A lot of early-stage problems don’t look like “design problems” at first. They look like confusion. Misalignment. A story that isn’t landing. A team shipping hard but not getting traction.
In this episode I’m joined by Kate Aronowitz, a design and product leader who’s worked at eBay, LinkedIn, and Facebook, and now supports founders from inside GV.
We talk about what portfolio support actually looks like when it’s done well. Kate describes it as a little like being an agency that gets invited in, except the incentives are completely different. She isn’t selling hours. She’s there to help founders make progress on the things that are hard to see from the inside, and hard to talk about when the stakes are high.
Kate shares what she tends to notice across companies, especially the gap between what gets reported and what’s really happening. Team dynamics, organisational friction, and the subtle ways a product story can drift until nobody can explain it simply anymore. We also touch on why brand is starting to matter more again, and what she’s seeing from teams who get it right early.
If you’re building a startup and want a more honest view of what “help” can look like beyond generic advice, this episode is a rare look behind the curtain.
Most startups don’t fail because the team can’t build. They fail because they can’t decide what to build, and they waste months proving it the slow way.
In this episode I’m joined by Jake Knapp and John Zeratsky, best known for popularising and codifying the Design Sprint process through their work at Google Ventures, and subsequently their books Sprint, Make Time, and most recently Click.
We talk about the scrappy reality behind the sprint. Not “a workshop”, but a pressure-tested way to cut through endless debate, force clarity, and end the week with something you can put in front of real people. They share what it was like parachuting into fast-moving startups at GV, helping teams go from a messy problem to a prototype and honest feedback in days, and why that pace changes the quality of decisions you make.
We also get into what they’re doing now with Character, including Character Labs, and why they believe the same decision-making discipline matters just as much at the investing stage as it does inside the product team.
If you’re pre-PMF, stuck in opinion loops, or trying to find a reliable way to turn uncertainty into momentum, this one is full of practical signal.
Intercom didn’t start as Intercom. In this first episode of The Design VC, Des Traynor takes us back to the scrappy days of running a design consultancy with a side project, and the moment a tiny in-app message, a speech bubble popping out of a star in the corner of the UI, hinted at something bigger than the product it was built for. That small interaction became the seed of Intercom’s now-ubiquitous in-app messenger, and eventually a company that reshaped how startups communicate with customers.

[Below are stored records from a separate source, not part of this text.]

Lemma Exp_words_spec k n e r b b' :
  0 ≤ e → is_u256 r → b mod 2 ^ 256 = b' mod 2 ^ 256 →
  fst (fold_left (λ st word, Exp_word k word (fst st) (snd st))
         (le_words (Z.of_nat k) n e) (r, b)) =
    (r * b' ^ (e mod 2 ^ (Z.of_nat k * Z.of_nat n))) mod 2 ^ 256.
Proof.
  revert e r b b'. induction n as [|n IH]; intros e r b b' He Hr Hb.
  - rewrite Z.mul_0_r. cbn [le_words fold_left fst]. change (2 ^ 0) with 1.
    rewrite Z.mod_1_r, Z.pow_0_r, Z.mul_1_r. by rewrite Z.mod_small.
  - cbn [le_words fold_left fst snd].
    set (m := 2 ^ Z.of_nat k). assert (0 < m) by (apply Z.pow_pos_nonneg; lia).
    destruct (Exp_word_spec k (e mod m) r b) as (H1 & H2 & H3);
      [apply Z.mod_pos_bound; lia|done|].
    destruct (Exp_word k (e mod m) r b) as [r1 b1]. cbn [fst snd] in *.
    fold m in H2, H3. rewrite Z.mod_mod in H2 by lia.
    rewrite (IH _ _ _ (b' ^ m)); [|apply Z.div_pos; lia|done|].
    2: { rewrite H3, <- (Z.mod_pow_l b), Hb. apply Z.mod_pow_l. }
    rewrite H2, Z.mul_mod_idemp_l by lia.
    replace (Z.of_nat k * Z.of_nat (S n)) with (Z.of_nat k + Z.of_nat k * Z.of_nat n) by lia.
    rewrite Z.pow_add_r by lia. fold m. set (h := 2 ^ (Z.of_nat k * Z.of_nat n)).
    assert (0 < h) by (apply Z.pow_pos_nonneg; lia).
    rewrite (Z.rem_mul_r e m) by lia.
    pose proof (Z.mod_pos_bound e m). pose proof (Z.mod_pos_bound (e / m) h).
    rewrite (Z.pow_add_r b'), (Z.pow_mul_r b') by lia.
    set (p := e mod m) in *. set (q := (b' ^ m) ^ _).
    replace (r * b ^ p * q) with (b ^ p * (r * q)) by ring.
    replace (r * (b' ^ p * q)) with (b' ^ p * (r * q)) by ring.
    rewrite <- (Z.mul_mod_idemp_l (b ^ p)), <- (Z.mul_mod_idemp_l (b' ^ p)) by lia.
    by rewrite <- (Z.mod_pow_l b), Hb, Z.mod_pow_l.
Qed.

Lemma bits_words z : 0 ≤ z → z < 2 ^ (64 * Z.of_nat (Z.to_nat ((bitlen z + 63) / 64))).
Proof.
  intros Hz. pose proof (bitlen_nonneg z). pose proof (proj1 (bitlen_spec z Hz)).
  rewrite Z2Nat.id by (apply Z.div_pos; lia).
  eapply Z.lt_le_trans; [done|]. apply Z.pow_le_mono_r; [lia|].
  Z.to_euclidean_division_equations. lia.
Qed.

Lemma Exp_correct base exponent :
  0 ≤ exponent → fst (Exp base exponent) = base ^ exponent mod 2 ^ 256.
Proof.
  intros He. unfold Exp, big_Bits. rewrite Z.abs_eq by done.
  change 64 with (Z.of_nat 64) at 1.
  rewrite (Exp_words_spec _ _ _ _ _ base) by (done || (unfold in_w; lia)).
  change (Z.of_nat 64) with 64.
  rewrite Z.mul_1_l, (Z.mod_small exponent); [done|]. split; [done|]. by apply bits_words.
Qed.

(** ** Correctness of the padded output *)

(** Write the bytes of [bs] backwards from index [i]. *)
Fixpoint write_back (bs : bytes) (i : nat) (buf : bytes) : nat * bytes :=
  match bs, i with
  | b :: bs', S i' => write_back bs' i' (<[i' := b]> buf)
  | _, _ => (i, buf)
  end.

(** The [n] low bytes of [z], least significant first. *)
Fixpoint le_bytes (n : nat) (z : Z) : bytes :=
  match n with O => [] | S n' => z mod 256 :: le_bytes n' (z / 256) end.

Lemma rev_le_bytes n z : reverse (le_bytes n z) = be_fixed n z.
Proof.
  revert z. induction n as [|n IH]; intros z; [done|].
  cbn [le_bytes be_fixed]. by rewrite reverse_cons, IH.
Qed.

Lemma le_bytes_app m n z :
  le_bytes (m + n) z = le_bytes m z ++ le_bytes n (z / 256 ^ Z.of_nat m).
Proof.
  revert z. induction m as [|m IH]; intros z.
  - simpl. by rewrite Z.div_1_r.
  - cbn [le_bytes Nat.add app]. rewrite IH. f_equal. f_equal. f_equal.
    rewrite Z.div_div by (try lia; apply Z.pow_pos_nonneg; lia).
    by rewrite Nat2Z.inj_succ, Z.pow_succ_r by lia.
Qed.

Lemma length_le_bytes n z : length (le_bytes n z) = n.
Proof. revert z. induction n; intros; simpl; [done|]. by f_equal. Qed.

Lemma take_le_bytes i m z : (i ≤ m)%nat → take i (le_bytes m z) = le_bytes i z.
Proof.
  intros. replace m with (i + (m - i))%nat by lia.
  rewrite le_bytes_app, take_app_le by (rewrite length_le_bytes; lia).
  by rewrite take_ge by (rewrite length_le_bytes; lia).
Qed.

Lemma le_bytes_mod n k z : (n ≤ k)%nat → le_bytes n (z mod 256 ^ Z.of_nat k) = le_bytes n z.
Proof.
  revert k z. induction n as [|n IH]; intros [|k] z ?; try lia; [done|done|].
  cbn [le_bytes]. rewrite Nat2Z.inj_succ, Z.pow_succ_r by lia.
  assert (0 < 256 ^ Z.of_nat k) by (apply Z.pow_pos_nonneg; lia).
  rewrite Z.rem_mul_r by lia. f_equal.
  - rewrite Z.mul_comm, Z.mod_add, Z.mod_mod by lia. done.
  - rewrite Z.add_comm, (Z.mul_comm 256), Z.div_add_l by lia.
    rewrite (Z.div_small (z mod 256)) by (apply Z.mod_pos_bound; lia).
    rewrite Z.add_0_r. apply IH. lia.
Qed.

Lemma ReadBits_word_write_back j d i buf :
  ReadBits_word j d i buf = write_back (le_bytes j d) i buf.
Proof.
  revert d i buf. induction j as [|j IH]; intros d [|i] buf; simpl; try done.
  rewrite IH. by rewrite Z.shiftr_div_pow2 by lia.
Qed.

Lemma write_back_nil i buf : write_back [] i buf = (i, buf).
Proof. done. Qed.

Lemma write_back_app bs1 bs2 i buf :
  write_back (bs1 ++ bs2) i buf =
  write_back bs2 (fst (write_back bs1 i buf)) (snd (write_back bs1 i buf)).
Proof.
  revert i buf. induction bs1 as [|b bs1 IH]; intros [|i] buf; try done; simpl.
  - by destruct bs2.
  - apply IH.
Qed.

Lemma write_back_spec bs i buf :
  (i ≤ length buf)%nat →
  snd (write_back bs i buf) =
    take (i - length bs) buf ++ reverse (take i bs) ++ drop i buf.
Proof.
  revert i buf. induction bs as [|b bs IH]; intros [|i] buf Hi.
  - done.
  - cbn [write_back snd length take]. rewrite Nat.sub_0_r, reverse_nil.
    by rewrite app_nil_l, take_drop.
  - done.
  - cbn [write_back length take]. rewrite IH by (rewrite length_insert; lia).
    rewrite reverse_cons, <- app_assoc. rewrite take_insert_ge by lia.
    f_equal. f_equal. rewrite drop_insert_ge, Nat.sub_diag by lia.
    destruct (drop i buf) as [|c t] eqn:E.
    + apply (f_equal length) in E. rewrite length_drop in E. simpl in E. lia.
    + simpl. f_equal. apply (f_equal (drop 1)) in E. rewrite drop_drop in E.
      rewrite Nat.add_1_r in E. simpl in E. by rewrite E.
Qed.

Lemma le_words_bytes n z :
  concat (map (le_bytes 8) (le_words 64 n z)) = le_bytes (8 * n) z.
Proof.
  revert z. induction n as [|n IH]; intros z; [done|].
  replace (8 * S n)%nat with (8 + 8 * n)%nat by lia. rewrite le_bytes_app.
  cbn [le_words map]. rewrite concat_cons, IH. f_equal.
  change (2 ^ 64) with (256 ^ Z.of_nat 8). by rewrite le_bytes_mod by lia.
Qed.

Lemma ReadBits_fold ws i buf :
  fold_left (λ st d, ReadBits_word 8 d (fst st) (snd st)) ws (i, buf) =
  write_back (concat (map (le_bytes 8) ws)) i buf.
Proof.
  revert i buf. induction ws as [|w ws IH]; intros i buf; [by destruct i|].
  cbn [fold_left map]. rewrite concat_cons, write_back_app. cbn [fst snd].
  rewrite ReadBits_word_write_back.
  by destruct (write_back (le_bytes 8 w) i buf) as [i' buf'] eqn:E; rewrite IH.
Qed.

We talk about what it really takes to get from “this seems cool” to “this is working”. How they used their existing network to get early traction, why direct, human outreach still beats automated growth theatre, and what made the early pitch of “talking to your customers inside the product”, so compelling that people immediately wanted in.
Then we fast-forward to the second act. Des shares what it’s like when a new platform shift forces you to re-think your product strategy in public. We talk about the internal debate that led Intercom to go all-in on AI, how the team navigated the risk of a major pivot, and what founders often underestimate when they try to ship AI features into a product that already has paying customers and a reputation to protect.
It’s a candid conversation about the messy sequencing of product, story, distribution, and belief, and how to spot the signals that you’ve found a real wedge, and when you need to reinvent it.